To do:
Every line of the entries that holds the word "InterfaceFacts" is to be copied.

Given records:
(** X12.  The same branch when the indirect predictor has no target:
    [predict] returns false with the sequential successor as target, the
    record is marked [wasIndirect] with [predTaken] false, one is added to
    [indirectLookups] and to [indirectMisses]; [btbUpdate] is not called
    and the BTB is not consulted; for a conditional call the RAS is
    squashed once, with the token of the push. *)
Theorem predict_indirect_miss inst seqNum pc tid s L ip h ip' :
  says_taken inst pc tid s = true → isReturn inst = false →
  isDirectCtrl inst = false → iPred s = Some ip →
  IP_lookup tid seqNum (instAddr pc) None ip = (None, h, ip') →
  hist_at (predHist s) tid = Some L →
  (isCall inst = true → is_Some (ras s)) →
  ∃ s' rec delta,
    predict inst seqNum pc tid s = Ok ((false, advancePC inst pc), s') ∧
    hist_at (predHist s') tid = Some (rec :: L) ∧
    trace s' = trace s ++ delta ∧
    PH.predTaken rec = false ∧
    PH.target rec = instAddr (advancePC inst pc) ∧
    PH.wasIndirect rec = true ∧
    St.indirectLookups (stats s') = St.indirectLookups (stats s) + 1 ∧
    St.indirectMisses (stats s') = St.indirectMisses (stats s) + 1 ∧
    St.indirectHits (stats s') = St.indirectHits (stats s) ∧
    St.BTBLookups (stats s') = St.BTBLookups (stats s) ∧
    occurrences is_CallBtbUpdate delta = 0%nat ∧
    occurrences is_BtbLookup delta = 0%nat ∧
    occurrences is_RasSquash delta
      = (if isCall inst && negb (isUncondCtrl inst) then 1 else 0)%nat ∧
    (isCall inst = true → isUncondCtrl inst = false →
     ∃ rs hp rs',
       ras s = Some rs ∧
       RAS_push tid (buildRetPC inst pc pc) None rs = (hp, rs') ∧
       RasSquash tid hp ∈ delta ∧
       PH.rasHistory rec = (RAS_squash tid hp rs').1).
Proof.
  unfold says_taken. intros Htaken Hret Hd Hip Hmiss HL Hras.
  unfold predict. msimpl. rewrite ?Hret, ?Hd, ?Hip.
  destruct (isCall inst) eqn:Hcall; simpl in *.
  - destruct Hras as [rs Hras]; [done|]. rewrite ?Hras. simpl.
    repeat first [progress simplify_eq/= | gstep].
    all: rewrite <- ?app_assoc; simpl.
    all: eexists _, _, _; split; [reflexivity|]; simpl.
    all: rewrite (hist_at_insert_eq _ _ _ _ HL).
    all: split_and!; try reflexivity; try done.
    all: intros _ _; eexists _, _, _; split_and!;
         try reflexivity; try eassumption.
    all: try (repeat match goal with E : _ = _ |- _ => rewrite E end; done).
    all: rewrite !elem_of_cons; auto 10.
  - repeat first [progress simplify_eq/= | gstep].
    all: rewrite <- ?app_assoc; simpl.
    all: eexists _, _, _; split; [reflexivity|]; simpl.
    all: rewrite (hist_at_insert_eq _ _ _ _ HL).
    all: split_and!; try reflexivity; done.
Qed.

--

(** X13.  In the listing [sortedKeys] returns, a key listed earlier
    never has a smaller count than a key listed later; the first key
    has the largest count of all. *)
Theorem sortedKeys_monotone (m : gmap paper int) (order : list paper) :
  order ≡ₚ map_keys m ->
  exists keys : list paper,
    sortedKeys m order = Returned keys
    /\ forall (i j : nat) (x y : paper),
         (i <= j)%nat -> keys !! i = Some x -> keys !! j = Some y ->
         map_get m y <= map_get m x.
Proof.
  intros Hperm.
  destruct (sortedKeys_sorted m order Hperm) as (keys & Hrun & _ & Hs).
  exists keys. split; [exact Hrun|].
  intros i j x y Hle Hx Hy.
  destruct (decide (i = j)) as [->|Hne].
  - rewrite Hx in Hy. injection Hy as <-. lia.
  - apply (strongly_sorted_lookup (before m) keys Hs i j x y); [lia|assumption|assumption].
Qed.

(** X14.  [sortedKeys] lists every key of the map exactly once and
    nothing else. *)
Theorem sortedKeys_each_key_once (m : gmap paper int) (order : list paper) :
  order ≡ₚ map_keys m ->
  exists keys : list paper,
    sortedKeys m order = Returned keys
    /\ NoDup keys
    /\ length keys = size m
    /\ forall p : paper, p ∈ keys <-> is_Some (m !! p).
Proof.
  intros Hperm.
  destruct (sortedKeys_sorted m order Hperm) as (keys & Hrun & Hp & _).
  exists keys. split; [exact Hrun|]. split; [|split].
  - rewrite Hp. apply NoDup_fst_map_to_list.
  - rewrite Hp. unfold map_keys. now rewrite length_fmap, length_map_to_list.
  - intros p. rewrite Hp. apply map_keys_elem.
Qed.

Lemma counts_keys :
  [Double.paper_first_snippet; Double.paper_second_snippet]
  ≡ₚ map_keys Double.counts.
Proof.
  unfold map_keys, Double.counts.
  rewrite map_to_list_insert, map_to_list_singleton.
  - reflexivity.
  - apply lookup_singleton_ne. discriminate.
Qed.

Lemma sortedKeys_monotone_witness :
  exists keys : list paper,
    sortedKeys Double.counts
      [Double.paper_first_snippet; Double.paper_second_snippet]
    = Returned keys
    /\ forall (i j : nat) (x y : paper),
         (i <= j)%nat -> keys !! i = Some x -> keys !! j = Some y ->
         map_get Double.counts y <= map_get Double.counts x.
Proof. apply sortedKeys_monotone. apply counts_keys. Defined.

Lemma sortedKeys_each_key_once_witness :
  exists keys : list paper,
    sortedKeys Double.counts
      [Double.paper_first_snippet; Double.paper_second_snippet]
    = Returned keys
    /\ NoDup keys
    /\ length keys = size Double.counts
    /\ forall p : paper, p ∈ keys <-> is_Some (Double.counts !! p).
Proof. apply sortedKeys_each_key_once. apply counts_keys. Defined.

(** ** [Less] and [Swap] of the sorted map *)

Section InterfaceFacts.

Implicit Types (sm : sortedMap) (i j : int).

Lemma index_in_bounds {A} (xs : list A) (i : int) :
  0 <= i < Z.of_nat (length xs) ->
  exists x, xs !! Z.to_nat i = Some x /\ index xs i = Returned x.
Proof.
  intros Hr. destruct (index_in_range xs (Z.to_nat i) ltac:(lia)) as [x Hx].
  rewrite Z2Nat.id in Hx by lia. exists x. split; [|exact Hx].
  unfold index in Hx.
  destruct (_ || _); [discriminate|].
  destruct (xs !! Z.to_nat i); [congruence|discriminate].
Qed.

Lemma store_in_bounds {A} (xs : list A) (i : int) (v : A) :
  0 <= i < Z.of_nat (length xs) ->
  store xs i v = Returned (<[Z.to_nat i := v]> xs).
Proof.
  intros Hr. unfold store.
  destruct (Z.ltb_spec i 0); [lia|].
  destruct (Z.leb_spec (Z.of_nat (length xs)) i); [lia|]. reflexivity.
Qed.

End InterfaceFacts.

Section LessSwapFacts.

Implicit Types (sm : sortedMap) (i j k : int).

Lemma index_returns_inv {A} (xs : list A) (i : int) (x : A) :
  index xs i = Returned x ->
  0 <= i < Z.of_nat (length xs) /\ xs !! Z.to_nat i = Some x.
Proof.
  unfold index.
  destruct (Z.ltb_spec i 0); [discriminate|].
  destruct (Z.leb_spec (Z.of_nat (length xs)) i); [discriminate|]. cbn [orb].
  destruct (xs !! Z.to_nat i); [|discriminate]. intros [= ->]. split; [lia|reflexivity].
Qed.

Response box:
Section InterfaceFacts.
End InterfaceFacts.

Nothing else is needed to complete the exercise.